LONDON: Global shares inched back from record highs on Tuesday, with concerns about new coronavirus outbreaks in Asia undercutting an economic recovery, while investors remained on edge over the United States’ exit from accommodative policy.

European stocks, as measured by the pan-European STOXX 600 index, were up 0.6per cent, helped by a jump in industrial, financial and mining stocks, sectors set to benefit from economic improvements.

Optimism around a steady recovery has put Europe’s benchmark on course for its fifth straight month of gains.

Germany’s DAX added 1per cent, grinding higher after data showed an easing of Germany’s annual consumer price inflation in June. The reading of 2.1per cent was still above the European Central Bank’s target of close to but below 2per cent.

Investors have been keeping an eye on inflation figures and what they may mean for continued central bank stimulus.

MSCI’s broadest index of Asia-Pacific shares outside Japan sank 0.6per cent as recent positive momentum stalled as some countries re-imposed lockdowns to contain the spread of the Delta variant of the virus.

Japan’s Nikkei fell 0.8per cent, while in Australia the ASX/200 index closed down 0.1per cent as increasing COVID-19 curbs across the country dented sentiment. The South Korean market closed 0.5per cent lower.

Chinese stocks lost 0.92per cent as investors booked profits after a rally on the back of the country’s strong rebound from the impact of the COVID-19 pandemic.

U.S. stock futures, the S&P 500 e-minis, were 0.1per cent lower, while MSCI’s all country world index, which tracks shares across 50 countries, was 0.1per cent weaker, off record highs scaled the day before.

Fears over the spread of the highly infectious Delta variant are denting sentiment at a time markets are on edge after the Fed shocked traders with a hawkish tilt earlier this month.

Indonesia is grappling with record-high cases, while Malaysia is set to extend a lockdown and Thailand has announced new restrictions.

“The outlook for policy in general and the U.S. specifically, both fiscal and monetary, is the more relevant factor in the market’s mind right now rather than the spread of the Delta variant,” said James Athey, investment director at Aberdeen Standard Investments.

“That may well prove to be naive or complacent.”

In the U.S., a closely-watched jobs report for June will be released on Friday.

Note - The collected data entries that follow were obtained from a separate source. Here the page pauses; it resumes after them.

(** A terminator ends the data. *)
Lemma hex_decode_end bs cap stale : Forall (rng 8) bs -> (length bs <= cap)%nat -> HexDecode (HexEncode bs ++ 0 :: stale) cap = bs.
Proof.
  intros Hb. revert cap. induction Hb as [|b bs Hb _ IH]; intros [|cap] Hc; cbn [HexEncode HexDecode length app] in *; try done; try lia.
  - by destruct stale.
  - destruct (nibbles b Hb) as (N1 & N2 & N3). destruct (hex_digit_ok _ N1) as (V1 & Z1 & _), (hex_digit_ok _ N2) as (V2 & Z2 & _).
    rewrite (proj2 (Z.eqb_neq _ _) Z1), (proj2 (Z.eqb_neq _ _) Z2). cbn [orb]. rewrite V1, V2.
    rewrite (proj2 (Z.ltb_ge _ _)), (proj2 (Z.ltb_ge _ _)) by lia. cbn [orb]. rewrite N3. f_equal. apply IH. lia.
Qed.

Section mem.
Context {X : Type} `{BoardOps X} `{GdbOps X}.
Implicit Types (g : GdbStub) (b : Board X).

(** ** A window of memory

    What the memory packets rely on, on the boards [ok]: a range inside the
    window is mapped, and byte accesses act on an array of bytes. *)
Definition same_window (lo hi : Z) (get : Board X -> Z -> Z) (ok : Board X -> Prop) b b' : Prop :=
  ok b' /\ forall i, lo <= i < hi -> get b' i = get b i.

Class MemWindow (lo hi : Z) (get : Board X -> Z -> Z) (ok : Board X -> Prop) : Prop := {
  mw_bounds : 0 <= lo /\ hi < 2 ^ 64;
  mw_rng : forall b a, lo <= a < hi -> rng 8 (get b a);
  mw_probe : forall a n b, ok b -> lo <= a -> 0 < n -> a + n <= hi -> exists b', mem_probe a n b = Done true b' /\
    same_window lo hi get ok b b';
  mw_read : forall a b, ok b -> lo <= a < hi -> exists b', mem_read8 a b = Done (get b a) b' /\ same_window lo hi get ok b b';
  mw_write : forall a v b, ok b -> lo <= a < hi -> rng 8 v -> exists b', mem_write8 a v b = Done tt b' /\ ok b' /\
    forall i, lo <= i < hi -> get b' i = if i =? a then v else get b i;
}.
(* ===== verification/Spike.v ===== *)
(** * The spike board (board/spike_min.c) running riscv64

    RAM and the host-target interface on one bus; creation, image loading and
    start as main.c sequences them; the riscv64 hart and its gdb hooks behind
    the run loop's and the session's interfaces. *)

From S2P Require Import Prelude Gdb Bus Ram HostMem Elf Htif RvState RvCsr RvStep Run GdbSession.
From Stdlib Require Strings.String.
Import Strings.String.StringSyntax.

(** ** The riscv64 hart behind the interfaces *)

Definition RvX (Ops Dev W : Type) : Type := RiscvState Dev * Bus Ops Dev * W.

Section rv.
Context {Ops Dev W : Type} `{BusDevices Ops Dev W}.

Definition to_mach (b : Board (RvX Ops Dev W)) : Mach Ops Dev W := mkMach (b_cpu b) (b_x b).1.1 (b_x b).1.2 (b_x b).2.
Definition of_mach (b : Board (RvX Ops Dev W)) (m : Mach Ops Dev W) : Board (RvX Ops Dev W) :=
  b <| b_cpu := cpu m |> <| b_x := (rs m, bus m, world m) |>.

Definition on_mach {A} (p : M (Mach Ops Dev W) A) : M (Board (RvX Ops Dev W)) A := fun b =>
  match p (to_mach b) with
  | Done a m => Done a (of_mach b m)
  | Raised t m => Raised t (of_mach b m)
  | Aborted r => Aborted r
  end.

(** The spike board sets none of the optional pointers and no input sink. *)
#[export] Instance rv_board_ops : BoardOps (RvX Ops Dev W) := {
  isa_step := on_mach (riscv_step false);
  board_poll := None;
  host_input_poll := mret' tt;
  mouse_in := None;
  key_in := None;
  display_pump b := (None, b);
  next_event_us := None;
  board_reset := None;
}.

(** The gdb entries of [k_isa_riscv64]. *)
#[export] Instance rv_gdb_ops : GdbOps (RvX Ops Dev W) := {
  gdb_isa_name := str "riscv64";
  gdb_pc := None;
  gdb_read_regs := Some (fun cap b => default [] (riscv_gdb_read_regs (b_cpu b) cap));
  gdb_write_regs := Some (fun img b => c ← riscv_gdb_write_regs (b_cpu b) img; Some (b <| b_cpu := c |>));
  gdb_last_trap := Some (fun b => let s := (b_x b).1.1 in (trap_signal s, trap_seq s));
  gdb_set_watch := None;
  gdb_clear_watch _ b := b;
  gdb_watch_hits := None;
  mem_probe addr len := on_mach (r <- bus_probe addr len ;; mret' (bool_decide (is_Some r)));
  mem_read8 addr := on_mach (bus_read addr 1);
  mem_write8 addr v := on_mach (bus_write addr 1 v);
}.
End rv.

(** ** The board *)

Inductive spike_dev := SRam | SHtif.
#[export] Instance spike_dev_eq_dec : EqDecision spike_dev.
Proof. solve_decision. Defined.

(** [sp_out]: the characters the guest wrote; [sp_halted]: the halt flag as
    the interface device sees it. *)
Record SpikeW := mkSpike { sp_ram : RamDevice; sp_htif : HtifDevice; sp_out : list Z; sp_halted : bool }.

Definition spike_read (ops : spike_dev) (addr size : Z) (w : SpikeW) : Z :=
  match ops with
  | SRam => RamRead (sp_ram w) addr size
  | SHtif => default 0 (HtifRead (sp_htif w) addr size)
  end.

Definition spike_write (ops : spike_dev) (addr size v : Z) (w : SpikeW) : SpikeW * list cpu_event :=
  match ops with
  | SRam => (mkSpike (RamWrite (sp_ram w) addr size v) (sp_htif w) (sp_out w) (sp_halted w), [])
  | SHtif =>
      match HtifWrite (sp_htif w) (sp_halted w) addr size v with
      | Some (h, Some code, out) => (mkSpike (sp_ram w) h (sp_out w ++ out) true, [EvHalt code])
      | Some (h, None, out) => (mkSpike (sp_ram w) h (sp_out w ++ out) (sp_halted w), [])
      | None => (w, [])
      end
  end.

#[export] Instance spike_devices : BusDevices spike_dev spike_dev SpikeW := {
  dev_read ops _ addr size w := (spike_read ops addr size w, w, []);
  dev_write ops _ addr size v w := spike_write ops addr size v w;
  host_load h size w := mem_load (ram_mem (sp_ram w)) (hp_off h) size;
  host_store h size v w :=
    mkSpike (mkRam (mem_store (ram_mem (sp_ram w)) (hp_off h) size v) (ram_base (sp_ram w)) (ram_size (sp_ram w)))
      (sp_htif w) (sp_out w) (sp_halted w);
  timer_read := None;
}.

Definition kDramBase := 0x80000000.
Definition kDramSizeDefault := Eval cbv in 256 .<< 20.

(** Zero options take the defaults. *)
Definition SpikeBoardCreate (opt_base opt_size : Z) : option (Bus spike_dev spike_dev * SpikeW) :=
  let base := if opt_base =? 0 then kDramBase else opt_base in
  let size := if opt_size =? 0 then kDramSizeDefault else opt_size in
  bus ← BusAddRamRegion (mkBus [] None) base size SRam SRam (HostPtr SRam 0);
  Some (bus, mkSpike (RamCreate base size) (mkHtif 0 0 0 0) [] false).

(** From the created board to the first instruction (main.c): load the image,
    attach the interface the image asks for, start at its entry. *)
Definition spike_start (opt_base opt_size : Z) (image : list Z) : option (Board (RvX spike_dev spike_dev SpikeW)) :=
  '(bus, w) ← SpikeBoardCreate opt_base opt_size;
  let bin_base := if opt_base =? 0 then kDramBase else opt_base in
  match LoaderLoadImage bus (Some image) (Some "riscv64"%string) bin_base 0 true w with
  | LOk lr w =>
      '(bus, w) ← (if lr_has_htif lr then
                     '(bus, h) ← HtifRegister bus SHtif SHtif (sp_htif w) (lr_tohost lr) (lr_fromhost lr);
                     Some (bus, mkSpike (sp_ram w) h (sp_out w) (sp_halted w))
                   else Some (bus, w));
      Some (mkBoard (mkCpu (replicate 32 0) (replicate 32 0) (lr_entry lr) false false 0 0) (riscv_init, bus, w)
              (mkClock 0 (-1) 0 0) false false [])
  | _ => None
  end.

(** ** Ending the emulation from the guest *)

(** The spike bus with the interface words attached. *)
Definition spike_regions (base size tohost fromhost : Z) (o0 o1 o2 : bool) : list (BusRegion spike_dev spike_dev) :=
  [mkRegion base size SRam SRam o0 (Some (HostPtr SRam 0)); mkRegion tohost 8 SHtif SHtif o1 None; mkRegion fromhost 8 SHtif SHtif o2 None].

Lemma spike_attached base size tohost fromhost bus w bus' h : base <> 0 -> size <> 0 ->
  SpikeBoardCreate base size = Some (bus, w) -> HtifRegister bus SHtif SHtif (sp_htif w) tohost fromhost = Some (bus', h) ->
  exists o0 o1 o2, bus_regions bus' = spike_regions base size tohost fromhost o0 o1 o2.
Proof.
  intros Hb Hs. unfold SpikeBoardCreate. rewrite (proj2 (Z.eqb_neq _ _) Hb), (proj2 (Z.eqb_neq _ _) Hs).
  cbn. intros [= <- <-] [= <- <-]. by eexists _, _, _.
Qed.

Lemma covers_iff (r : BusRegion spike_dev spike_dev) addr len : 0 <= addr -> 0 <= len -> addr + len < 2 ^ 64 ->
  0 <= r_base r -> 0 <= r_size r -> r_base r + r_size r < 2 ^ 64 ->
  covers r addr len = bool_decide (r_base r <= addr /\ addr + len <= r_base r + r_size r).
Proof.
  intros. unfold covers, r_end. rewrite !(wrap_small 64) by (unfold rng; lia).
  destruct (Z.leb_spec (r_base r) addr), (Z.leb_spec (addr + len) (r_base r + r_size r)); cbn [andb];
    symmetry; apply bool_decide_eq_true || apply bool_decide_eq_false; lia.
Qed.

(** Where the interface words lie: inside RAM, aligned, apart. *)
Record htif_layout (base size tohost fromhost : Z) : Prop := {
  hl_base : 0 <= base /\ 8 < size /\ base + size < 2 ^ 64;
  hl_to : base <= tohost /\ tohost + 8 <= base + size /\ tohost .& 7 = 0;
  hl_from : 0 <= fromhost /\ fromhost + 8 < 2 ^ 64 /\ (fromhost + 8 <= tohost \/ tohost + 8 <= fromhost);
}.

Lemma tohost_decode base size tohost fromhost o0 o1 o2 : htif_layout base size tohost fromhost ->
  let rs := spike_regions base size tohost fromhost o0 o1 o2 in
  snd <$> scan_regions rs tohost 8 = Some (mkRegion tohost 8 SHtif SHtif o1 None).
Proof.
  intros [H1 H2 H3]. unfold scan_regions, spike_regions. cbn [length seq zip zip_with fold_left]. unfold pick_smaller.
  cbn [snd]. rewrite !covers_iff by (cbn; lia). cbn [r_base r_size].
  rewrite (bool_decide_eq_true_2 (base <= tohost /\ _)), (bool_decide_eq_true_2 (tohost <= tohost /\ _)) by lia.
  rewrite (bool_decide_eq_false_2 (fromhost <= tohost /\ _)) by lia. cbn [snd r_size]. by rewrite (proj2 (Z.ltb_lt 8 size)) by lia.
Qed.

(** C28: a guest ends the emulation through the host interface: on the spike board with the
    interface words anywhere aligned inside RAM and apart, a 64-bit store of 2*code+1 to tohost
    reaches the interface and not the RAM under it, halts the processor with that exit code, changes
    no register, CSR or RAM byte, clears tohost, and every later run of the loop returns at once. *)
Theorem spike_exit base size tohost fromhost bus0 w0 bus1 h (m : Mach spike_dev spike_dev SpikeW) code :
  base <> 0 -> htif_layout base size tohost fromhost ->
  SpikeBoardCreate base size = Some (bus0, w0) -> HtifRegister bus0 SHtif SHtif (sp_htif w0) tohost fromhost = Some (bus1, h) ->
  bus_wf (bus m) -> bus_regions (bus m) = bus_regions bus1 -> h_tohost_addr (sp_htif (world m)) = tohost -> 0 <= code < 2 ^ 31 ->
  exists m', bus_write tohost 8 (2 * code + 1) m = Done tt m' /\
    cpu m' = (cpu m) <| halted := true |> <| exit_code := code |> /\ rs m' = rs m /\
    sp_ram (world m') = sp_ram (world m) /\ h_tohost (sp_htif (world m')) = 0 /\
    forall b n max cb, to_mach b = m' -> BoardRunSteps (C:=unit) n max cb (tt, b) = Done false (tt, b).
Proof.
  intros Hb0 Hl Hc Hreg Hwf Hrs Hta Hcode. pose proof Hl as [Hg1 Hg2 Hg3].
  destruct (spike_attached base size tohost fromhost bus0 w0 bus1 h Hb0 ltac:(lia) Hc Hreg) as (o0 & o1 & o2 & Er).
  pose proof (FindRegion_decode (bus m) tohost 8 Hwf ltac:(lia) ltac:(lia)) as Hf. unfold decode_spec in Hf.
  rewrite (proj2 (Z.ltb_ge _ 8)), Hrs, Er, tohost_decode in Hf by (done || lia).
  assert (Hv : 2 * code + 1 = command 0 0 (2 * code + 1)) by (unfold command; lia).
  assert (Ht : IsTohost (sp_htif (world m)) tohost = true) by (unfold IsTohost; rewrite Hta, Z.sub_diag; reflexivity).
  assert (Hw : exists h', HtifWrite (sp_htif (world m)) (sp_halted (world m)) tohost 8 (2 * code + 1) = Some (h', Some code, []) /\ h_tohost h' = 0).
  { unfold HtifWrite. rewrite Ht. cbn [negb]. rewrite word_full by (lia || (unfold rng; lia)). cbn [mbind option_bind].
    rewrite (proj2 (Z.eqb_neq _ 0)) by lia. rewrite Hv. unfold HtifProcess.
    destruct (command_fields 0 0 (2 * code + 1)) as (_ & -> & -> & ->); [unfold rng; lia..|].
    change ((u32 0 =? 0) && (u32 0 =? 0)) with true. cbv iota.
    change 1 with (2 ^ 0) at 2. rewrite tst_pow2 by lia. rewrite Z.bit0_odd. replace (Z.odd (2 * code + 1)) with true
      by (rewrite Z.add_comm; by rewrite Z.odd_add_mul_2).
    rewrite Z.shiftr_div_pow2 by lia. change (2 ^ 1) with 2. replace ((2 * code + 1) / 2) with code
      by (apply Z.div_unique with 1; lia).
    rewrite (signed_wrap 32) by lia. by eexists. }
  destruct Hw as (h' & Ew & Hh'). unfold bus_write. destruct (FindRegion (bus m) tohost 8) as [r b1]. cbn [fst] in Hf. subst r.
  cbn [r_ops r_dev dev_write spike_devices spike_write]. rewrite Ew. eexists. split; [reflexivity|].
  split; [done|]. split; [done|]. split; [done|]. split; [done|]. intros b n max cb Hb.
  assert (Hh : halted (b_cpu b) = true) by (change (b_cpu b) with (cpu (to_mach b)); by rewrite Hb).
  destruct n; cbn [BoardRunSteps]; unfold mbind', getS; cbn [snd]; by rewrite Hh.
Qed.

It could sway the Fed’s policy outlook and bring forward expectations for interest rate increases.

“Inflation is already much higher than the Fed was anticipating, so it is really the pace of improvement in the labour market that stands head and shoulders above every other indicator in terms of when the Fed will feel comfortable signalling the start of tapering,” said Ray Attrill, Head of FX Strategy at National Australia Bank in Sydney.

News of a possible bipartisan U.S. infrastructure spending agreement over the weekend helped boost risk appetite on Monday.

On Wall Street, the Nasdaq and S&P 500 had gained 0.98per cent and 0.23per cent, respectively, on Monday to hit all-time highs, fuelled by tech stocks as investors bet on a robust earnings season.

Yields for benchmark 10-year U.S. Treasuries edged higher, but below levels of recent days, at 1.4934per cent. Last week, it notched its largest weekly gain since March.

Germany’s 10-year bond yield edged higher at -0.177per cent, within sight of a recent one-month high.

In currency markets, the U.S. dollar was on course for its biggest single day gain in seven trading sessions. Against a basket of its rivals, the greenback rose 0.2per cent to 92.06.

Both the dollar and yen have benefited from some safe-haven demand, driven by concerns over the spread of the highly contagious Delta variant first identified in India.

The euro declined 0.2per cent to US$1.1900, edging back toward the 2-1/2-month low of US$1.8470 touched on June 18.

The British pound slipped back toward a two-month low, weakening 0.2per cent to US$1.3861.

Concerns over renewed COVID-19 lockdowns across parts of Australia hampered the country’s dollar, which fell 0.3per cent to US$0.75580.

Oil prices recovered after earlier dipping on angst over the virus spread translating into slower fuel demand growth.

Brent crude was up 0.3per cent at US$74.92 a barrel, while U.S. light crude added 0.3per cent to US$73.12 per barrel.

Spot gold was 0.6per cent down at US$1,767.60 per ounce.